(* ===== verification/V4Wire.v ===== *)
(** * Failover: the wire format

    The messages between the two servers as bytes: the tables of server/stables.c, and of
    server/failover.c the writing of options and messages, the options of each message, the reading
    of options and messages, and the state of a connection between messages.

    The connection is an object of a library that is not in the repository: the class [Connection] has what is
    called of it, [ConnectionLaws] what is relied on.  Allocation succeeds.

    A member of [struct failover_message] is named by the code of its option (the table gives each option
    the offset of its own member); its contents are a list: of bytes, or of the numbers of
    an option with a fixed count. *)

From S2P Require Import Prelude BindingStates FailoverLeases V4State.

#[local] Open Scope Z_scope.

(** ** Tables *)

Inductive ft_type :=
| FT_UINT8 | FT_IPADDR | FT_UINT32 | FT_BYTES | FT_TEXT_OR_BYTES | FT_DDNS | FT_DDNS1 | FT_UINT16 | FT_TEXT | FT_UNDEF | FT_DIGEST.

#[export] Instance ft_type_eq_dec : EqDecision ft_type.
Proof. solve_decision. Defined.

Definition ft_sizes (t : ft_type) : Z :=
  match t with
  | FT_UINT8 => 1 | FT_IPADDR => 4 | FT_UINT32 => 4 | FT_BYTES => 1 | FT_TEXT_OR_BYTES => 1 | FT_DDNS => 0 | FT_DDNS1 => 0 | FT_UINT16 => 2
  | FT_TEXT => 1 | FT_UNDEF => 0 | FT_DIGEST => 0
  end.

Definition FTB_ADDRESSES_TRANSFERRED : Z := 2.
Definition FTB_REPLY_OPTIONS : Z := 128.
Definition FTB_REQUEST_OPTIONS : Z := 256.
Definition FTB_DDNS : Z := 512.
Definition FTB_DELAYED_SERVICE : Z := 1024.
Definition FTB_HBA : Z := 2048.
Definition FTB_MESSAGE : Z := 65536.
Definition FTB_MESSAGE_DIGEST : Z := 131072.
Definition FTB_PROTOCOL_VERSION : Z := 1048576.
Definition FTB_SERVER_FLAGS : Z := 8388608.
Definition FTB_SERVER_STATE : Z := 16777216.
Definition FTB_TLS_REPLY : Z := 67108864.
Definition FTB_TLS_REQUEST : Z := 134217728.
Definition FTB_VENDOR_CLASS : Z := 268435456.
Definition FTB_VENDOR_OPTIONS : Z := 536870912.

(** [struct failover_option_info], without the name. *)
Record option_info := mkInfo { oi_type : ft_type; oi_num_present : Z; oi_bit : Z }.

Definition ft_options : list option_info :=
  [mkInfo FT_UNDEF 0 0; mkInfo FT_UINT32 1 FTB_ADDRESSES_TRANSFERRED; mkInfo FT_IPADDR 1 FTB_ASSIGNED_IP_ADDRESS;
   mkInfo FT_UINT8 1 FTB_BINDING_STATUS; mkInfo FT_BYTES 0 FTB_CLIENT_IDENTIFIER; mkInfo FT_BYTES 0 FTB_CHADDR;
   mkInfo FT_UINT32 1 FTB_CLTT; mkInfo FT_BYTES 0 FTB_REPLY_OPTIONS; mkInfo FT_BYTES 0 FTB_REQUEST_OPTIONS;
   mkInfo FT_DDNS 1 FTB_DDNS; mkInfo FT_UINT8 1 FTB_DELAYED_SERVICE; mkInfo FT_BYTES 0 FTB_HBA; mkInfo FT_UINT16 1 FTB_IP_FLAGS;
   mkInfo FT_UINT32 1 FTB_LEASE_EXPIRY; mkInfo FT_UINT32 1 FTB_MAX_UNACKED; mkInfo FT_UINT32 1 FTB_MCLT; mkInfo FT_TEXT 0 FTB_MESSAGE;
   mkInfo FT_BYTES 0 FTB_MESSAGE_DIGEST; mkInfo FT_UINT32 1 FTB_POTENTIAL_EXPIRY; mkInfo FT_UINT32 1 FTB_RECEIVE_TIMER;
   mkInfo FT_UINT8 1 FTB_PROTOCOL_VERSION; mkInfo FT_UINT8 1 FTB_REJECT_REASON; mkInfo FT_BYTES 0 FTB_RELATIONSHIP_NAME;
   mkInfo FT_UINT8 1 FTB_SERVER_FLAGS; mkInfo FT_UINT8 1 FTB_SERVER_STATE; mkInfo FT_UINT32 1 FTB_STOS; mkInfo FT_UINT8 1 FTB_TLS_REPLY;
   mkInfo FT_UINT8 1 FTB_TLS_REQUEST; mkInfo FT_BYTES 0 FTB_VENDOR_CLASS; mkInfo FT_BYTES 0 FTB_VENDOR_OPTIONS].

(** [|] over a list *)
Definition any_of (l : list Z) : Z := foldr Z.lor 0 l.

Definition BNDUPD_options : list Z :=
  [FTB_ASSIGNED_IP_ADDRESS; FTB_BINDING_STATUS; FTB_CLIENT_IDENTIFIER; FTB_CHADDR; FTB_DDNS; FTB_IP_FLAGS; FTB_LEASE_EXPIRY;
   FTB_POTENTIAL_EXPIRY; FTB_STOS; FTB_CLTT; FTB_REQUEST_OPTIONS; FTB_REPLY_OPTIONS].

Definition fto_allowed : list Z :=
  [0; 0; FTB_ADDRESSES_TRANSFERRED; any_of BNDUPD_options; any_of (BNDUPD_options ++ [FTB_REJECT_REASON; FTB_MESSAGE]);
   any_of [FTB_RELATIONSHIP_NAME; FTB_MAX_UNACKED; FTB_RECEIVE_TIMER; FTB_VENDOR_CLASS; FTB_PROTOCOL_VERSION; FTB_TLS_REQUEST; FTB_MCLT; FTB_HBA];
   any_of [FTB_RELATIONSHIP_NAME; FTB_MAX_UNACKED; FTB_RECEIVE_TIMER; FTB_VENDOR_CLASS; FTB_PROTOCOL_VERSION; FTB_TLS_REPLY;
           FTB_REJECT_REASON; FTB_MESSAGE];
   0; 0; 0; any_of [FTB_SERVER_STATE; FTB_SERVER_FLAGS; FTB_STOS]; 0; any_of [FTB_REJECT_REASON; FTB_MESSAGE]].

(** [t[i]] of a table; [None] behind its end. *)
Definition entry {A} (t : list A) (i : Z) : option A := t !! Z.to_nat i.

Definition DHCP_FAILOVER_MIN_MESSAGE_SIZE : Z := 12.
Definition DHCP_FAILOVER_MAX_MESSAGE_SIZE : Z := 2048.
Definition FTR_HBA_CONFLICT : Z := 18.

(** ** The connection *)

(** Network byte order. *)
Definition net_bytes (n : nat) (v : Z) : list Z := reverse (le_bytes n v).
Definition net_val (l : list Z) : Z := le_val (reverse l).

Class Connection (C : Type) := {
  omapi_connection_copyout : nat -> C -> option (list Z * C);
  omapi_connection_get_uint16 : C -> option (Z * C);
  omapi_connection_get_uint32 : C -> option (Z * C);
  omapi_connection_require : nat -> C -> bool;
  omapi_connection_copyin : list Z -> C -> C;
  omapi_connection_put_uint16 : Z -> C -> C;
  omapi_connection_put_uint32 : Z -> C -> C;
  (** Bytes arrive from the network. *)
  conn_arrive : list Z -> C -> C;
  (** The bytes that have arrived and were not read, and those that were written. *)
  conn_in : C -> list Z;
  conn_out : C -> list Z
}.

(** The buffers are queues of bytes; reading what is not there fails and leaves them alone. *)
Class ConnectionLaws (C : Type) `{Connection C} : Prop := {
  copyout_there n (c : C) : (n <= length (conn_in c))%nat ->
    exists c', omapi_connection_copyout n c = Some (take n (conn_in c), c') /\ conn_in c' = drop n (conn_in c) /\ conn_out c' = conn_out c;
  copyout_short n (c : C) : (length (conn_in c) < n)%nat -> omapi_connection_copyout n c = None;
  get16_copyout (c : C) : omapi_connection_get_uint16 c = match omapi_connection_copyout 2 c with Some (l, c') => Some (net_val l, c') | None => None end;
  get32_copyout (c : C) : omapi_connection_get_uint32 c = match omapi_connection_copyout 4 c with Some (l, c') => Some (net_val l, c') | None => None end;
  require_there n (c : C) : omapi_connection_require n c = bool_decide (n <= length (conn_in c))%nat;
  copyin_out l (c : C) : conn_out (omapi_connection_copyin l c) = conn_out c ++ l /\ conn_in (omapi_connection_copyin l c) = conn_in c;
  put16_copyin v (c : C) : omapi_connection_put_uint16 v c = omapi_connection_copyin (net_bytes 2 v) c;
  put32_copyin v (c : C) : omapi_connection_put_uint32 v c = omapi_connection_copyin (net_bytes 4 v) c;
  arrive_in l (c : C) : conn_in (conn_arrive l c) = conn_in c ++ l /\ conn_out (conn_arrive l c) = conn_out c
}.

(** ** Writing *)

(** What is handed to [dhcp_failover_make_option] behind the code. *)
Inductive oarg := AInts (vs : list Z) | ABytes (data : list Z) | AAddr (ilen : Z) (iaddr : list Z) | ADdns (codes data : list Z).

(** [null_failover_option], [skip_failover_option], or an option as bytes. *)
Inductive out_option := Null | Skip | Opt (data : list Z).

(** [count] elements of an argument list; there have to be as many. *)
Definition va_ints (count : Z) (vs : list Z) : option (list Z) := if count <=? Z.of_nat (length vs) then Some (take (Z.to_nat count) vs) else None.

(** The data of an option; [None] if the arguments do not fit the type, and [Some None] for an address that is not four bytes. *)
Definition option_data (info : option_info) (a : oarg) : option (option (list Z)) :=
  match oi_type info, a with
  | FT_UINT8, AInts vs => option_map (fun l => Some (map u8 l)) (va_ints (oi_num_present info) vs)
  | FT_UINT16, AInts vs => option_map (fun l => Some (flat_map (net_bytes 2) l)) (va_ints (oi_num_present info) vs)
  | FT_UINT32, AInts vs => option_map (fun l => Some (flat_map (net_bytes 4) l)) (va_ints (oi_num_present info) vs)
  | FT_IPADDR, AAddr ilen iaddr => if negb (ilen =? 4) then Some None else if (length iaddr =? 4)%nat then Some (Some iaddr) else None
  | (FT_BYTES | FT_DIGEST | FT_TEXT_OR_BYTES | FT_TEXT), ABytes data => Some (Some data)
  | FT_DDNS, ADdns [c] data => Some (Some (u8 c :: data))
  | FT_DDNS1, ADdns [c; c'] data => Some (Some (u8 c :: u8 c' :: data))
  | _, _ => None
  end.

Definition dhcp_failover_make_option (code : Z) (a : oarg) : option out_option :=
  match entry ft_options code with
  | None => Some Null
  | Some info =>
      if (code <? 1) || bool_decide (oi_type info = FT_UNDEF) then Some Null
      else
        data ← option_data info a;
        match data with
        | None => Some Null
        | Some data => Some (Opt (net_bytes 2 code ++ net_bytes 2 (Z.of_nat (length data)) ++ data))
        end
  end.

(** [failover_message_t] *)
Record imsg := mkImsg { i_type : Z; i_time : Z; i_xid : Z; i_options_present : Z; i_members : gmap Z (list Z) }.

(** [Undefined]: the code goes on with something that is not there (a number that was not read from the connection, an entry behind the
    end of a table, the quotient of a division by zero).  [ProtocolError]: DHCP_R_PROTOCOLERROR. *)
Inductive outcome (A : Type) := Undefined | ProtocolError | Done (a : A).
Arguments Undefined {A}.
Arguments ProtocolError {A}.
Arguments Done {A} a.

#[export] Instance outcome_ret : MRet outcome := fun A a => Done a.
#[export] Instance outcome_bind : MBind outcome := fun A B f m => match m with Undefined => Undefined | ProtocolError => ProtocolError | Done a => f a end.

(** The bytes an option adds to a message. *)
Definition option_bytes (o : out_option) : list Z := match o with Opt data => data | _ => [] end.

Section Wire.
Context {C : Type} `{Connection C}.

(** The bytes of [dhcp_failover_put_message]; [None] is DHCP_R_INVALIDARG. *)
Definition put_message (msg_type xid cur_time : Z) (options : list out_option) (c : C) : option C :=
  if existsb (fun o => match o with Null => true | _ => false end) options then None
  else
    let opbuf := flat_map option_bytes options in
    let c := omapi_connection_put_uint16 (Z.of_nat (length opbuf) + 12) c in
    let c := omapi_connection_copyin [u8 msg_type] c in
    let c := omapi_connection_copyin [12] c in
    let c := omapi_connection_put_uint32 cur_time c in
    let c := omapi_connection_put_uint32 xid c in
    Some (omapi_connection_copyin opbuf c).

(** ** Reading *)

(** A value that has to be there. *)
Definition got {A} (o : option A) : outcome A := match o with Some a => Done a | None => Undefined end.

(** [omapi_connection_copyout (0, c, n)]: nobody looks at the result. *)
Definition discard (n : Z) (c : C) : C := match omapi_connection_copyout (Z.to_nat n) c with Some (_, c') => c' | None => c end.

(** [for (i = 0; i < op_count; i++)]: values that require swapping. *)
Fixpoint read_swapped (n : nat) (t : ft_type) (c : C) : outcome (list Z * C) :=
  match n with
  | O => Done ([], c)
  | S n =>
      r ← match t with
          | FT_UINT32 => got (omapi_connection_get_uint32 c)
          | FT_UINT16 => got (omapi_connection_get_uint16 c)
          | _ => ProtocolError
          end;
      rest ← read_swapped n t (snd r); Done (fst r :: fst rest, snd rest)
  end.

(** The end of [do_a_failover_option]: [op_count] elements of [option_len] bytes go into the member of [code]. *)
Definition read_member (code option_len op_count : Z) (info : option_info) (count : Z) (m : imsg) (c : C) : outcome (Z * imsg * C) :=
  r ← (if (ft_sizes (oi_type info) =? 1) || bool_decide (oi_type info = FT_IPADDR) then got (omapi_connection_copyout (Z.to_nat option_len) c)
       else read_swapped (Z.to_nat op_count) (oi_type info) c);
  Done (count + (if (ft_sizes (oi_type info) =? 1) || bool_decide (oi_type info = FT_IPADDR) then option_len else op_count * ft_sizes (oi_type info)),
        mkImsg (i_type m) (i_time m) (i_xid m) (Z.lor (i_options_present m) (oi_bit info)) (<[code := fst r]> (i_members m)), snd r).

(** The special case of FT_DDNS1: the count leaves out the data behind the codes. *)
Definition read_ddns1 (code option_len : Z) (info : option_info) (count : Z) (m : imsg) (c : C) : outcome (Z * imsg * C) :=
  codes ← got (omapi_connection_copyout 1 c);
  data ← got (omapi_connection_copyout (Z.to_nat (u32 (option_len - 1))) (snd codes));
  Done (count + 1,
        mkImsg (i_type m) (i_time m) (i_xid m) (Z.lor (i_options_present m) (oi_bit info)) (<[code := fst codes ++ fst data]> (i_members m)), snd data).
(** [bytes] are read as [vals]. *)
Definition options_read (ty : Z) (vals : list (Z * list Z)) (bytes : list Z) : Prop :=
  forall n imsg_len count m c rest, i_type m = ty -> (forall code, code ∈ vals.*1 -> Z.testbit (i_options_present m) code = false) ->
    conn_in c = bytes ++ rest -> imsg_len = count + Z.of_nat (length bytes) -> Z.of_nat (length bytes) < 65536 -> Z.of_nat (length bytes) < Z.of_nat n ->
    exists c', took bytes c c' /\ conn_in c' = rest /\ read_options n imsg_len count m c = Done (with_options vals m, c').

Lemma no_options_read ty : options_read ty [] [].
Proof.
  intros n imsg_len count m c rest Hty _ Hin -> _ Hn. exists c. split; [done|]. split; [done|]. destruct n as [|n]; [simpl in Hn; lia|]. simpl.
  rewrite (proj2 (Z.ltb_ge _ _)) by lia. unfold with_options. simpl. unfold bits. simpl. rewrite Z.lor_0_r, (left_id_L ∅ (∪)). by destruct m.
Qed.

Lemma options_are_read ty opts vals : mapM (accepted ty) opts = Some vals -> NoDup vals.*1 ->
  exists outs, mapM put_option opts = Some outs /\ Forall (fun o => o <> Null) outs /\ Forall (fun code => 1 <= code <= 29) vals.*1 /\
    (length (flat_map option_bytes outs) <= sum_list_with (fun p => 8 + length (snd p)) vals)%nat /\
    options_read ty vals (flat_map option_bytes outs).
Proof.
  intros Hv. apply mapM_Some in Hv. induction Hv as [|[code a|data] [code' v] opts vals Ha Hv IH]; intros Hnd; [| |done].
  - exists []. split; [done|]. split; [done|]. split; [done|]. split; [done|]. apply no_options_read.
  - unfold accepted in Ha. apply bind_Some in Ha as (v' & Ha & [= <- ->]). cbn [fmap list_fmap fst] in Hnd.
    apply NoDup_cons in Hnd as [Hnot Hnd]. destruct (IH Hnd) as (outs & Houts & Hnn & Hcodes & Hsum & Hread).
    destruct (option_reads _ _ _ _ Ha) as (bytes & Hmk & Hc & Hlb & Hone). exists (Opt bytes :: outs). cbn [mapM put_option].
    rewrite Hmk. cbn [mbind option_bind]. rewrite Houts. split; [done|]. split; [by constructor|]. split; [by constructor|].
    split; [cbn [flat_map option_bytes sum_list_with snd]; rewrite length_app; lia|].
    intros n imsg_len count m c rest Hty Hnew Hin Hlen Hbig Hn. cbn [flat_map option_bytes] in *. rewrite length_app in *. rewrite <- (assoc_L (++)) in Hin.
    destruct n as [|n]; [lia|]. cbn [read_options]. rewrite (proj2 (Z.ltb_lt _ _)) by lia.
    destruct (Hone imsg_len count m c _ Hty (Hnew code ltac:(set_solver)) Hin) as (c1 & T1 & Hin1 & ->); [lia|lia|]. cbn [mbind outcome_bind fst snd].
    destruct (Hread n imsg_len (count + Z.of_nat (length bytes)) (with_option code v m) c1 rest) as (c2 & T2 & Hin2 & ->); [exact Hty| |exact Hin1|lia|lia|lia|].
    { intros k Hk. unfold with_option. cbn [i_options_present]. rewrite Z.lor_spec, (Hnew k) by set_solver.
      rewrite Forall_forall in Hcodes. rewrite Z.pow2_bits_false; [done|]. intros ->. done. }
    exists c2. split; [exact (took_trans _ _ _ _ _ T1 T2)|]. split; [done|]. by rewrite with_options_cons.
Qed.

(** ** Messages *)

(** [bytes] are a message that is read as [m]. *)
Definition frame (bytes : list Z) (m : imsg) : Prop :=
  let imsg_len := Z.of_nat (length bytes) in
  exists payload, bytes = net_bytes 2 imsg_len ++ payload /\ DHCP_FAILOVER_MIN_MESSAGE_SIZE <= imsg_len <= DHCP_FAILOVER_MAX_MESSAGE_SIZE /\
    forall c rest, conn_in c = payload ++ rest -> exists c', took payload c c' /\ conn_in c' = rest /\ read_message imsg_len c = Done (m, c').

(** What [dhcp_failover_put_message] writes *)
Definition message_bytes (ty time xid : Z) (opbuf : list Z) : list Z :=
  net_bytes 2 (Z.of_nat (length opbuf) + 12) ++ [u8 ty] ++ [12] ++ net_bytes 4 time ++ net_bytes 4 xid ++ opbuf.

Lemma message_bytes_length ty time xid opbuf : length (message_bytes ty time xid opbuf) = (12 + length opbuf)%nat.
Proof. unfold message_bytes. rewrite !length_app, !net_bytes_length. simpl. lia. Qed.

Lemma message_frame ty time xid vals opbuf :
  byte_ok ty -> 0 <= time < 4294967296 -> 0 <= xid < 4294967296 -> Z.of_nat (length opbuf) + 12 <= DHCP_FAILOVER_MAX_MESSAGE_SIZE ->
  options_read ty vals opbuf -> frame (message_bytes ty time xid opbuf) (with_options vals (mkImsg ty time xid 0 ∅)).
Proof.
  intros Hty Htime Hxid Hlen Hread. unfold frame. rewrite message_bytes_length. unfold DHCP_FAILOVER_MAX_MESSAGE_SIZE in *.
  replace (Z.of_nat (12 + length opbuf)) with (Z.of_nat (length opbuf) + 12) by lia.
  exists ([u8 ty] ++ [12] ++ net_bytes 4 time ++ net_bytes 4 xid ++ opbuf). split; [done|]. unfold DHCP_FAILOVER_MIN_MESSAGE_SIZE. split; [lia|].
  intros c rest Hin. rewrite (u8_id ty Hty) in *. rewrite <- !(assoc_L (++)) in Hin.
  destruct (copyout_app [ty] _ c Hin) as (c1 & H1 & T1 & Hin1). destruct (copyout_app [12] _ c1 Hin1) as (c2 & H2 & T2 & Hin2).
  destruct (get32_app time _ c2 Htime Hin2) as (c3 & H3 & T3 & Hin3). destruct (get32_app xid _ c3 Hxid Hin3) as (c4 & H4 & T4 & Hin4).
  destruct (Hread (S (Z.to_nat (Z.of_nat (length opbuf) + 12))) (Z.of_nat (length opbuf) + 12) 12 (mkImsg ty time xid 0 ∅) c4 rest)
    as (c5 & T5 & Hin5 & Hr); [done|intros; apply Z.bits_0|done|lia|lia|lia|].
  exists c5. split; [exact (took_trans _ _ _ _ _ T1 (took_trans _ _ _ _ _ T2 (took_trans _ _ _ _ _ T3 (took_trans _ _ _ _ _ T4 T5))))|].
  split; [done|]. unfold read_message. simpl in H1, H2. rewrite H1. cbn [got mbind outcome_bind fst snd]. rewrite H2.
  cbn [got mbind outcome_bind fst snd]. rewrite H3. cbn [got mbind outcome_bind fst snd]. rewrite H4. exact Hr.
Qed.

(** A message that is to be sent *)
Record outgoing := mkOut { out_type : Z; out_time : Z; out_xid : Z; out_options : list message_option }.

(** What the other server reads, if it is a message that this one may send. *)
Definition deliverable (o : outgoing) : option imsg :=
  vals ← mapM (accepted (out_type o)) (out_options o); outs ← mapM put_option (out_options o);
  if bool_decide (NoDup vals.*1) && fits 256 (out_type o) && fits 4294967296 (out_time o) && fits 4294967296 (out_xid o)
     && (Z.of_nat (length (flat_map option_bytes outs)) + 12 <=? DHCP_FAILOVER_MAX_MESSAGE_SIZE)
  then Some (mkImsg (out_type o) (out_time o) (out_xid o) (bits vals.*1) (list_to_map vals)) else None.

Lemma fits_range b v : fits b v = true -> 0 <= v < b.
Proof. unfold fits. intros H'. apply andb_prop in H' as [? ?]. lia. Qed.

Lemma deliverable_frame o m : deliverable o = Some m ->
  exists outs, mapM put_option (out_options o) = Some outs /\ Forall (fun o => o <> Null) outs /\
    frame (message_bytes (out_type o) (out_time o) (out_xid o) (flat_map option_bytes outs)) m.
Proof.
  unfold deliverable. intros Hd. apply bind_Some in Hd as (vals & Hv & Hd). apply bind_Some in Hd as (outs & Ho & Hd).
  destruct (bool_decide (NoDup vals.*1) && fits 256 (out_type o) && fits 4294967296 (out_time o) && fits 4294967296 (out_xid o)
     && (Z.of_nat (length (flat_map option_bytes outs)) + 12 <=? DHCP_FAILOVER_MAX_MESSAGE_SIZE)) eqn:Hb; [|done]. injection Hd as <-.
  repeat (apply andb_prop in Hb as [Hb ?]). apply bool_decide_eq_true in Hb.
  destruct (options_are_read _ _ _ Hv Hb) as (outs' & Ho' & Hnn & _ & _ & Hread). rewrite Ho in Ho'. injection Ho' as <-.
  exists outs. split; [done|]. split; [done|].
  apply (message_frame _ (out_time o) (out_xid o)) in Hread; [|first [by apply (fits_range 256)|by apply fits_range|by apply Z.leb_le]..].
  rewrite with_options_empty in Hread. exact Hread.
Qed.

+++

- _GOAL OF THE EXERCISE_
Referring to the material above, set down exactly the lines between the line with "options_read ty vals opbuf" and the line with "replace (Z.of_nat (12", inclusive, and no other lines.

- _WORKED SOLUTION_
  options_read ty vals opbuf -> frame (message_bytes ty time xid opbuf) (with_options vals (mkImsg ty time xid 0 ∅)).
Proof.
  intros Hty Htime Hxid Hlen Hread. unfold frame. rewrite message_bytes_length. unfold DHCP_FAILOVER_MAX_MESSAGE_SIZE in *.
  replace (Z.of_nat (12 + length opbuf)) with (Z.of_nat (length opbuf) + 12) by lia.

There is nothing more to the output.